L'escalade des tensions au Moyen-Orient a de graves conséquences pour les infrastructures pétrolières de la région. Suite à des attaques sur le territoire saoudien, l'activité d'une raffinerie clé, détenue par des compagnies énergétiques internationales, a été suspendue.
Il s'agit d'une entreprise détenue conjointement par TotalEnergies et Saudi Aramco. Selon le Financial Times, cité par TotalEnergies, la production de cette usine a été totalement interrompue après les frappes de cette semaine.
Lors de l'attaque, l'une des deux lignes de production du complexe de la raffinerie de Satorp a été endommagée. Cet incident a fortement perturbé le fonctionnement de l'entreprise, contraignant les opérateurs à interrompre temporairement son activité par mesure de sécurité.

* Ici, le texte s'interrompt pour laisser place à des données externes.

Definition set_procs v (s : pstate F) : pstate F := PSt v (nextpid s) (initproc s) (ticks s) (km s) (files s).
Definition set_nextpid v (s : pstate F) : pstate F := PSt (procs s) v (initproc s) (ticks s) (km s) (files s).
Definition set_initproc v (s : pstate F) : pstate F := PSt (procs s) (nextpid s) v (ticks s) (km s) (files s).
Definition set_km v (s : pstate F) : pstate F := PSt (procs s) (nextpid s) (initproc s) (ticks s) v (files s).
Definition set_files v (s : pstate F) : pstate F := PSt (procs s) (nextpid s) (initproc s) (ticks s) (km s) v.

Definition on_proc (i : Z) (f : proc -> proc) (s : pstate F) : pstate F :=
  set_procs (fupd (procs s) i (f (procs s i))) s.
Definition upd (i : Z) (f : proc -> proc) : P unit := modify (on_proc i f).
Definition proc_of (i : Z) : P proc := gets (fun s => procs s i).
Definition memory_op {A} (m : M kmem A) : P A := lift km set_km m.
Definition file_op {A} (m : M F A) : P A := lift files set_files m.

Definition procinit : P unit :=
  for_loop (Z.to_nat NPROC) 0 (fun i => upd i (set_state UNUSED) ;;; upd i (set_kstack (KSTACK i))).

Definition allocpid : P Z :=
  pid <- gets nextpid ;;
  modify (set_nextpid (i32 (pid + 1))) ;;;
  ret pid.

Definition proc_freepagetable (pagetable sz : Z) : M kmem unit :=
  uvmunmap pagetable TRAMPOLINE 1 false ;;;
  uvmunmap pagetable TRAPFRAME 1 false ;;;
  uvmfree pagetable sz.

Definition proc_pagetable (i : Z) : P Z :=
  p <- proc_of i ;;
  memory_op
    (pagetable <- uvmcreate ;;
     if pagetable =? 0 then ret 0
     else
       r <- mappages pagetable TRAMPOLINE PGSIZE trampoline (Z.lor PTE_R PTE_X) ;;
       if r <? 0 then uvmfree pagetable 0 ;;; ret 0
       else
         r <- mappages pagetable TRAPFRAME PGSIZE (p_trapframe p) (Z.lor PTE_R PTE_W) ;;
         if r <? 0 then uvmunmap pagetable TRAMPOLINE 1 false ;;; uvmfree pagetable 0 ;;; ret 0
         else ret pagetable).

Definition clear_proc (p : proc) : proc :=
  Proc UNUSED 0 0 0 0 NOPROC (p_kstack p) 0 0 0 (p_ra p) (p_sp p) (p_ofile p) (p_cwd p) []
    (p_cpu_ticks p) (p_cpu_ticks_base p).

Definition freeproc (i : Z) : P unit :=
  p <- proc_of i ;;
  when (negb (p_trapframe p =? 0)) (memory_op (kfree (p_trapframe p))) ;;;
  upd i (set_trapframe 0) ;;;
  when (negb (p_pagetable p =? 0)) (memory_op (proc_freepagetable (p_pagetable p) (p_sz p))) ;;;
  upd i clear_proc.

(** The first UNUSED slot among the [n] slots from [i] on. *)
Fixpoint find_unused (n : nat) (i : Z) (ps : Z -> proc) : Z :=
  match n with
  | O => NOPROC
  | S n' => if is_state (p_state (ps i)) UNUSED then i else find_unused n' (i + 1) ps
  end.

Definition allocproc : P Z :=
  ps <- gets procs ;;
  let i := find_unused (Z.to_nat NPROC) 0 ps in
  if i =? NOPROC then ret NOPROC
  else
    pid <- allocpid ;;
    upd i (set_pid pid) ;;;
    upd i (set_state USED) ;;;
    t <- gets ticks ;;
    upd i (set_cpu_ticks_base t) ;;;
    upd i (set_cpu_ticks 0) ;;;
    tf <- memory_op kalloc ;;
    upd i (set_trapframe tf) ;;;
    if tf =? 0 then freeproc i ;;; ret NOPROC
    else
      pt <- proc_pagetable i ;;
      upd i (set_pagetable pt) ;;;
      if pt =? 0 then freeproc i ;;; ret NOPROC
      else
        upd i (set_ra forkret) ;;;
        upd i (fun p => set_sp (p_kstack p + PGSIZE) p) ;;;
        ret i.

Definition userinit : P unit :=
  i <- allocproc ;;
  modify (set_initproc i) ;;;
  ip <- file_op root_inode ;;
  upd i (set_cwd ip) ;;;
  upd i (set_state RUNNABLE).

TotalEnergies a précisé que cette décision d'arrêt avait été prise par précaution. L'étendue des dégâts est en cours d'évaluation, et des mesures seront ensuite prises pour rétablir la production.

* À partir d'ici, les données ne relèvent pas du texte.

(* ===== verification/File.v ===== *)
(** * kernel/file.c: the open-file table, and the file side of kernel/pipe.c

    An open file is its index in ftable; [NULLF] is the null pointer. Pipes
    are named by the address of their page. The state joins the file table,
    the file system (file Fs) and the pipes (file Pipe); wakeups of pipe
    channels are recorded. The device switch is a table of functions, an
    argument of the operations that call through it. *)
From stdpp Require Import base list numbers strings.
From Stdlib Require Import ZArith Lia FunctionalExtensionality.
From S2P Require Import Memlayout Kalloc Proc Prelude BufCache UserMem Pipe Fs.

Inductive fdtype := FD_NONE | FD_PIPE | FD_INODE | FD_DEVICE.
#[export] Instance fdtype_eq_dec : EqDecision fdtype.
Proof. solve_decision. Defined.
Definition is_type (t u : fdtype) : bool := bool_decide (t = u).

Record file := File {
  f_type : fdtype; f_ref : Z; f_readable : Z; f_writable : Z;
  f_pipe : Z; f_ip : Z; f_off : Z; f_major : Z;
}.

Definition set_ref r f : file :=
  File (f_type f) r (f_readable f) (f_writable f) (f_pipe f) (f_ip f) (f_off f) (f_major f).
Definition set_type t f : file :=
  File t (f_ref f) (f_readable f) (f_writable f) (f_pipe f) (f_ip f) (f_off f) (f_major f).
Definition set_off o f : file :=
  File (f_type f) (f_ref f) (f_readable f) (f_writable f) (f_pipe f) (f_ip f) o (f_major f).
(** type, readable, writable and pipe of one end of a pipe *)
Definition set_pipe (readable writable pipe : Z) f : file :=
  File FD_PIPE (f_ref f) readable writable pipe (f_ip f) (f_off f) (f_major f).

(** kalloc and kfree of the physical memory behind the user memory. *)
Class PageAlloc (U : Type) := {
  page_alloc : M U Z;
  page_free : Z -> M U unit;
}.

Record fsys (U : Type) := FSys {
  ftable : Z -> file; fs : fstate U; pipes : Z -> pipe; pwoken : list (Z * pchan);
}.
Arguments FSys {U}. Arguments ftable {U}. Arguments fs {U}. Arguments pipes {U}. Arguments pwoken {U}.

(** struct devsw: null pointers are [None]. *)
Record devsw (U : Type) := Devsw {
  d_read : option (Z -> Z -> Z -> M (fsys U) Z);
  d_write : option (Z -> Z -> Z -> M (fsys U) Z);
}.
Arguments d_read {U}. Arguments d_write {U}.

Section file_ops.
Context {U : Type} `{UserMem U} `{PageAlloc U}.
Abbreviation FM := (M (fsys U)).

Definition set_ftable v (s : fsys U) : fsys U := FSys v (fs s) (pipes s) (pwoken s).
Definition set_fs v (s : fsys U) : fsys U := FSys (ftable s) v (pipes s) (pwoken s).
Definition set_pipes v (s : fsys U) : fsys U := FSys (ftable s) (fs s) v (pwoken s).

Definition file_of (f : Z) : FM file := gets (fun s => ftable s f).
Definition updf (f : Z) (g : file -> file) : FM unit :=
  modify (fun s => set_ftable (fupd (ftable s) f (g (ftable s f))) s).
Definition fs_op {A} (m : M (fstate U) A) : FM A := lift fs set_fs m.
Definition usr_op {A} (m : M U A) : FM A := fs_op (lift usr set_usr m).

(** A pipe routine run on the pipe at [a] and the user memory. *)
Definition pipe_op {A} (a : Z) (g : Pipe.pstate U -> A * Pipe.pstate U) : FM A :=
  s <- get ;;
  let '(r, t) := g (PState (pipes s a) (usr (fs s)) []) in
  put (FSys (ftable s) (set_usr (us t) (fs s)) (fupd (pipes s) a (pi t))
         (pwoken s ++ map (fun c => (a, c)) (woken t))) ;;;
  ret r.

(** &pi->nread and &pi->nwrite, after the lock and the data. *)
Definition pchan_addr (a : Z) (c : pchan) : Z :=
  match c with ChanNread => a + 536 | ChanNwrite => a + 540 end.

Definition pipe_result (a : Z) (r : presult) : FM Z :=
  match r with PDone r => ret r | PSleep c _ => sleep_on (pchan_addr a c) end.

Fixpoint find_closed (n : nat) (f : Z) (t : Z -> file) : Z :=
  match n with
  | O => NULLF
  | S n' => if f_ref (t f) =? 0 then f else find_closed n' (f + 1) t
  end.

Definition filealloc : FM Z :=
  t <- gets ftable ;;
  let f := find_closed (Z.to_nat NFILE) 0 t in
  if f =? NULLF then ret NULLF else updf f (set_ref 1) ;;; ret f.

Definition filedup (f : Z) : FM Z :=
  x <- file_of f ;;
  if f_ref x <? 1 then panic "filedup"
  else updf f (set_ref (i32 (f_ref x + 1))) ;;; ret f.

Definition close_pipe (a : Z) (writable : bool) : FM unit :=
  free <- pipe_op a (fun t => let '(t', b) := Pipe.pipeclose writable t in (b, t')) ;;
  when free (usr_op (page_free a)).

(** begin_op(); iput(ip); end_op(); *)
Definition op_iput (ip : Z) : FM unit := fs_op (begin_op_f ;;; iput ip ;;; end_op_f).

Definition fileclose (f : Z) : FM unit :=
  x <- file_of f ;;
  if f_ref x <? 1 then panic "fileclose"
  else
    updf f (set_ref (f_ref x - 1)) ;;;
    if 0 <? f_ref x - 1 then ret tt
    else
      ff <- file_of f ;;
      updf f (fun y => set_type FD_NONE (set_ref 0 y)) ;;;
      if is_type (f_type ff) FD_PIPE then close_pipe (f_pipe ff) (negb (f_writable ff =? 0))
      else if is_type (f_type ff) FD_INODE || is_type (f_type ff) FD_DEVICE then op_iput (f_ip ff)
      else ret tt.

(** struct stat as the compiler lays it out: dev, ino, type, nlink, size. *)
Definition STAT_SIZE : Z := 24.
Definition put_stat (st : stat) : bytes :=
  st64 (st16 (st16 (st32 (st32 (fun _ => 0) 0 (st_dev st)) 4 (st_ino st)) 8 (st_type st)) 10 (st_nlink st))
    16 (st_size st).

Definition filestat (f addr : Z) : FM Z :=
  x <- file_of f ;;
  if is_type (f_type x) FD_INODE || is_type (f_type x) FD_DEVICE then
    st <- fs_op (ilock (f_ip x) ;;; st <- stati (f_ip x) ;; iunlock (f_ip x) ;;; ret st) ;;
    ok <- usr_op (fun u => let '(ok, u') := copyout addr (put_stat st) 0 STAT_SIZE u in Ret ok u') ;;
    ret (if ok : bool then 0 else -1)
  else ret (-1).

(** devsw[f->major], a null entry outside the table. *)
Definition dev_of (sw : Z -> devsw U) (g : devsw U -> option (Z -> Z -> Z -> FM Z)) (major : Z) :
    option (Z -> Z -> Z -> FM Z) :=
  if (major <? 0) || (NDEV <=? major) then None else g (sw major).

Definition fileread (sw : Z -> devsw U) (killed : bool) (f addr n : Z) : FM Z :=
  x <- file_of f ;;
  if f_readable x =? 0 then ret (-1)
  else match f_type x with
  | FD_PIPE => r <- pipe_op (f_pipe x) (piperead killed addr n) ;; pipe_result (f_pipe x) r
  | FD_DEVICE =>
      match dev_of sw d_read (f_major x) with
      | None => ret (-1)
      | Some read => read 1 addr n
      end
  | FD_INODE =>
      fs_op (ilock (f_ip x)) ;;;
      r <- fs_op (readi (f_ip x) true addr (f_off x) (u32 n)) ;;
      when (0 <? i32 r) (updf f (fun y => set_off (u32 (f_off y + r)) y)) ;;;
      fs_op (iunlock (f_ip x)) ;;;
      ret (i32 r)
  | FD_NONE => panic "fileread"
  end.

(** Bytes written by one transaction of filewrite. *)
Definition WRITE_MAX : Z := (MAXOPBLOCKS - 1 - 1 - 2) / 2 * BSIZE.

(** One round of the loop of filewrite, from index [i]. *)
Definition filewrite_body (f addr n i : Z) : FM (Z + Z) :=
  if i <? n then
    let n1 := if WRITE_MAX <? n - i then WRITE_MAX else n - i in
    x <- file_of f ;;
    fs_op (begin_op_f ;;; ilock (f_ip x)) ;;;
    r <- fs_op (writei (f_ip x) true (u64 (addr + i)) (f_off x) n1) ;;
    when (0 <? r) (updf f (fun y => set_off (u32 (f_off y + r)) y)) ;;;
    fs_op (iunlock (f_ip x) ;;; end_op_f) ;;;
    if negb (r =? n1) then ret (inr i) else ret (inl (i + r))
  else ret (inr i).

(** Every round but the last writes WRITE_MAX bytes. *)
Definition filewrite_fuel (n : Z) : nat := Z.to_nat (n / WRITE_MAX + 3).

(** [i] is the index at which a write to a pipe resumes after a sleep. *)
Definition filewrite (sw : Z -> devsw U) (killed : Z -> bool) (f addr n i : Z) : FM Z :=
  x <- file_of f ;;
  if f_writable x =? 0 then ret (-1)
  else match f_type x with
  | FD_PIPE => r <- pipe_op (f_pipe x) (pipewrite killed addr n i) ;; pipe_result (f_pipe x) r
  | FD_DEVICE =>
      match dev_of sw d_write (f_major x) with
      | None => ret (-1)
      | Some write => write 1 addr n
      end
  | FD_INODE =>
      i <- loop (filewrite_fuel n) (filewrite_body f addr n) 0 ;;
      ret (if i =? n then n else -1)
  | FD_NONE => panic "filewrite"
  end.

(** pipealloc: 0 and the two files, or -1 *)
Definition pipealloc : FM (Z * Z * Z) :=
  f0 <- filealloc ;;
  f1 <- (if f0 =? NULLF then ret NULLF else filealloc) ;;
  pi <- (if (f0 =? NULLF) || (f1 =? NULLF) then ret 0 else usr_op page_alloc) ;;
  if pi =? 0 then
    when (negb (f0 =? NULLF)) (fileclose f0) ;;;
    when (negb (f1 =? NULLF)) (fileclose f1) ;;;
    ret (-1, f0, f1)
  else
    modify (fun s => set_pipes (fupd (pipes s) pi (pipe_init (data (pipes s pi)))) s) ;;;
    updf f0 (set_pipe 1 0 pi) ;;;
    updf f1 (set_pipe 0 1 pi) ;;;
    ret (0, f0, f1).
End file_ops.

Par ailleurs, cet incident n'est pas le seul survenu dans le contexte de cette intensification des tensions. Durant le conflit avec l'Iran, d'autres installations de raffinage de pétrole en Arabie saoudite ont également été attaquées, notamment dans les villes de Ras Tanura, Yanbu et Riyad. Cela témoigne de l'ampleur des attaques et de leur ciblage d'infrastructures énergétiques stratégiques.

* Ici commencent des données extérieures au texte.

(* ===== verification/FileLayer.v ===== *)
(** * The process table above the file layer

    file.c and fs.c provide what the process code asks of open files
    ([FileOps]), and keep the laws it relies on ([FileLaws]): dup adds one to
    a file's reference count, close takes one away, and neither pipeclose nor
    iput touches the table. *)
From stdpp Require Import base list numbers strings relations.
From Stdlib Require Import ZArith Lia FunctionalExtensionality.
From S2P Require Import Memlayout Kalloc VmTables Proc ProcTable ProcFiles Prelude BufCache UserMem Pipe Fs FsBlocks File.

Section layer.
Context {U : Type} `{UserMem U} `{PageAlloc U}.
(** Kernel addresses: a directory entry and a name on the stack, and "/". *)
Context (de name slash : Z).

#[export] Instance file_layer : FileOps (fsys U) := {|
  f_dup f := filedup f ;;; ret tt;
  f_close f := fileclose f;
  i_dup i := fs_op (idup i);
  i_put i := op_iput i;
  root_inode := fs_op (namei de name slash);
|}.

Definition file_refs (s : fsys U) (f : Z) : Z := f_ref (ftable s f).

Lemma file_refs_upd (t : Z -> file) f x :
  (fun g => f_ref (fupd t f x g)) = fupd (fun g => f_ref (t g)) f (f_ref x).
Proof.
  extensionality g. destruct (decide (g = f)) as [->|Hne]; [by rewrite !fupd_eq|by rewrite !fupd_ne].
Qed.

Lemma fs_op_ftable {A} (m : M (fstate U) A) s a s' : fs_op m s = Ret a s' -> ftable s' = ftable s.
Proof. intros E. by apply lift_Ret_inv in E as (x & _ & ->). Qed.

Lemma close_pipe_ftable a w s s' : close_pipe a w s = Ret tt s' -> ftable s' = ftable s.
Proof.
  intros E. unfold close_pipe in E. apply bind_Ret in E as (free & s1 & E1 & E).
  assert (ftable s1 = ftable s) as E2.
  { unfold pipe_op in E1. apply bind_Ret in E1 as (s0 & s2 & E0 & E1). injection E0 as <- <-.
    destruct (pipeclose w (PState (pipes s a) (usr (fs s)) [])) as [t b]. by injection E1 as _ <-. }
  unfold when in E. destruct free; [|by injection E as <-]. apply fs_op_ftable in E. congruence.
Qed.

Lemma fileclose_refs f s s' : 1 <= file_refs s f -> fileclose f s = Ret tt s' ->
  file_refs s' = fupd (file_refs s) f (file_refs s f - 1).
Proof.
  intros Hf E. unfold fileclose in E. apply bind_Ret in E as (x & s0 & E0 & E). injection E0 as <- <-.
  unfold file_refs in Hf. rewrite (proj2 (Z.ltb_ge (f_ref (ftable s f)) 1)) in E by lia.
  apply bind_Ret in E as ([] & s1 & E1 & E). injection E1 as <-.
  destruct (Z.ltb_spec 0 (f_ref (ftable s f) - 1)) as [Hr|Hr].
  { injection E as <-. apply (file_refs_upd (ftable s) f). }
  apply bind_Ret in E as (ff & s0 & E0 & E). injection E0 as <- <-.
  apply bind_Ret in E as ([] & s2 & E2 & E). injection E2 as <-. cbn in E. rewrite fupd_twice, fupd_eq in E.
  set (s2 := set_ftable _ _) in E.
  assert (ftable s' = ftable s2) as Et.
  { destruct (is_type _ FD_PIPE); [by eapply close_pipe_ftable|].
    destruct (_ || _); [by eapply fs_op_ftable|by injection E as <-]. }
  unfold file_refs. rewrite Et. unfold s2. cbn. rewrite file_refs_upd. cbn. f_equal. lia.
Qed.

#[export] Instance file_layer_laws : FileLaws (fsys U).
Proof.
  refine {| frefs := file_refs |}.
  - intros f s Hf. unfold file_refs in Hf. cbn. unfold filedup, bind, file_of, gets.
    rewrite (proj2 (Z.ltb_ge (f_ref (ftable s f)) 1)) by lia. cbn. eexists. split; [done|].
    unfold file_refs. cbn. rewrite file_refs_upd. cbn. by rewrite swrap_small by lia.
  - intros f s s' Hf E. by eapply fileclose_refs.
  - intros i s i' s' E. unfold file_refs. by rewrite (fs_op_ftable _ _ _ _ E).
  - intros i s s' E. unfold file_refs. by rewrite (fs_op_ftable _ _ _ _ E).
Defined.
End layer.

(** ** A machine with two processes that share an open file *)

#[export] Instance no_pages : PageAlloc flat := {| page_alloc := ret 0; page_free _ := ret tt |}.

Definition no_proc : proc :=
  Proc UNUSED 0 0 0 0 NOPROC 0 0 0 0 0 0 (fun _ => NULLF) NULLF [] 0 0.
Definition run_proc (pid parent : Z) : proc :=
  Proc RUNNING 0 0 0 pid parent 0 0 0 0 0 0 (fun fd => if fd =? 0 then 0 else NULLF) 0 [] 0 0.
(** init in slot 0, its child in slot 1 *)
Definition two_procs (i : Z) : proc :=
  if i =? 0 then run_proc 1 NOPROC else if i =? 1 then run_proc 2 0 else no_proc.
Definition shared_file (f : Z) : file :=
  if f =? 0 then File FD_DEVICE 2 1 1 0 0 0 1 else File FD_NONE 0 0 0 0 0 0 0.
Definition two_files : fsys flat :=
  FSys shared_file (on_inode 0 (with_ref 3) fs100) (fun _ => pipe_init (fun _ => 0)) [].
Definition machine : Proc.pstate (fsys flat) := PSt two_procs 3 0 0 (Kmem (fun _ => 0) 0) two_files.

Definition layer0 : FileOps (fsys flat) := file_layer 0 0 0.
Definition layer0_laws : @FileLaws (fsys flat) layer0 := file_layer_laws 0 0 0.

Lemma two_procs_other i : i <> 0 -> i <> 1 -> two_procs i = no_proc.
Proof. intros H0 H1. unfold two_procs. by rewrite !(proj2 (Z.eqb_neq _ _)) by done. Qed.

Lemma machine_table : table_inv machine.
Proof.
  assert (forall i, (i = 0 \/ i = 1) \/ two_procs i = no_proc) as Hc.
  { intros i. destruct (decide (i = 0)), (decide (i = 1)); auto using two_procs_other. }
  split; cbn [machine procs nextpid initproc].
  - intros i _. destruct (Hc i) as [[-> | ->]| ->]; done.
  - intros i _. destruct (Hc i) as [[-> | ->]| ->]; done.
  - intros i j _ _. destruct (Hc i) as [[-> | ->]| ->], (Hc j) as [[-> | ->]| ->]; done.
  - intros i _. destruct (Hc i) as [[-> | ->]| ->]; cbn; done.
  - done.
  - done.
Qed.

Lemma sumz_zero n g : (forall i, 0 <= i < Z.of_nat n -> g i = 0) -> sumz n g = 0.
Proof. intros E. rewrite (sumz_ext n g (fun _ => 0) E). clear E. induction n; cbn; lia. Qed.

Lemma opens_in_run pid parent f : f <> NULLF -> opens_in (run_proc pid parent) f = if f =? 0 then 1 else 0.
Proof.
  intros Hf. unfold opens_in. rewrite (sumz_change (Z.to_nat NOFILE) (fun _ => 0) _ 0); [|done|].
  - rewrite sumz_zero by done. cbn [run_proc p_ofile]. change (if 0 =? 0 then 0 else NULLF) with 0. rewrite (Z.eqb_sym 0 f). lia.
  - intros k Hk. cbn. by rewrite (proj2 (Z.eqb_neq k 0) Hk), (proj2 (Z.eqb_neq NULLF f)).
Qed.

Lemma machine_refs : @refs_inv _ layer0 layer0_laws machine.
Proof.
  split.
  - intros f Hf. unfold opens. cbn [machine procs].
    rewrite (sumz_change (Z.to_nat NPROC) (fun i => if i =? 1 then opens_in (two_procs 1) f else 0) _ 0); [|done|].
    + rewrite (sumz_change (Z.to_nat NPROC) (fun _ => 0) _ 1);
        [|done|intros k Hk; by rewrite (proj2 (Z.eqb_neq _ _))].
      rewrite sumz_zero by done. change (1 =? 1) with true. change (0 =? 1) with false.
      change (two_procs 1) with (run_proc 2 0). change (two_procs 0) with (run_proc 1 NOPROC).
      rewrite !opens_in_run by done. change (frefs (files machine) f) with (f_ref (shared_file f)).
      unfold shared_file. by destruct (f =? 0).
    + intros k Hk. destruct (Z.eqb_spec k 1) as [->|H1]; [done|].
      rewrite two_procs_other by done. apply sumz_zero. intros i _. cbn [no_proc p_ofile].
      by rewrite (proj2 (Z.eqb_neq NULLF f)).
  - intros i fd _ Hd Hfd. cbn in *. unfold two_procs in *.
    destruct (i =? 0), (i =? 1); (done || by destruct Hd).
Qed.

(** The child exits: its descriptor is closed, and the file stays open for
    init. *)
Definition exited : outcome (Proc.pstate (fsys flat)) unit := @kexit _ layer0 1 0 machine.
Definition exited_state : Proc.pstate (fsys flat) := match exited with Ret _ s => s | _ => machine end.

Lemma exited_step : @ProcTable.pstep ten_pages _ layer0 0 0 machine exited_state.
Proof.
  assert (match exited with Ret _ _ => true | _ => false end = true) as Ht by (vm_compute; reflexivity).
  apply (step_exit 0 0 1 0); [done|done|]. unfold exited_state. revert Ht. unfold exited.
  by destruct (@kexit _ layer0 1 0 machine) as [[] s|e|c s|].
Qed.

Lemma process_table_invariant_witness : table_inv exited_state.
Proof.
  apply (@process_table_invariant ten_pages _ layer0 0 0 machine); [exact machine_table|].
  apply rtc_once, exited_step.
Defined.

Lemma file_references_exact_witness : @refs_inv _ layer0 layer0_laws exited_state /\
  f_ref (ftable (files exited_state) 0) = 1.
Proof.
  split; [|vm_compute; reflexivity].
  apply (@file_references_exact ten_pages _ layer0 layer0_laws 0 0 machine); [exact machine_refs|].
  apply rtc_once, exited_step.
Defined.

Parallèlement, des attaques similaires ont été menées contre les installations pétrolières iraniennes. En particulier, les installations de l'industrie pétrolière iranienne, y compris les raffineries, ont été visées par des attaques menées par les États-Unis et Israël.
Ainsi, le secteur énergétique de la région a subi de fortes pressions en raison des attaques réciproques des parties au conflit. L'évolution de la situation pourrait avoir un impact significatif non seulement sur le marché régional, mais aussi sur les prix mondiaux du pétrole et la sécurité énergétique mondiale.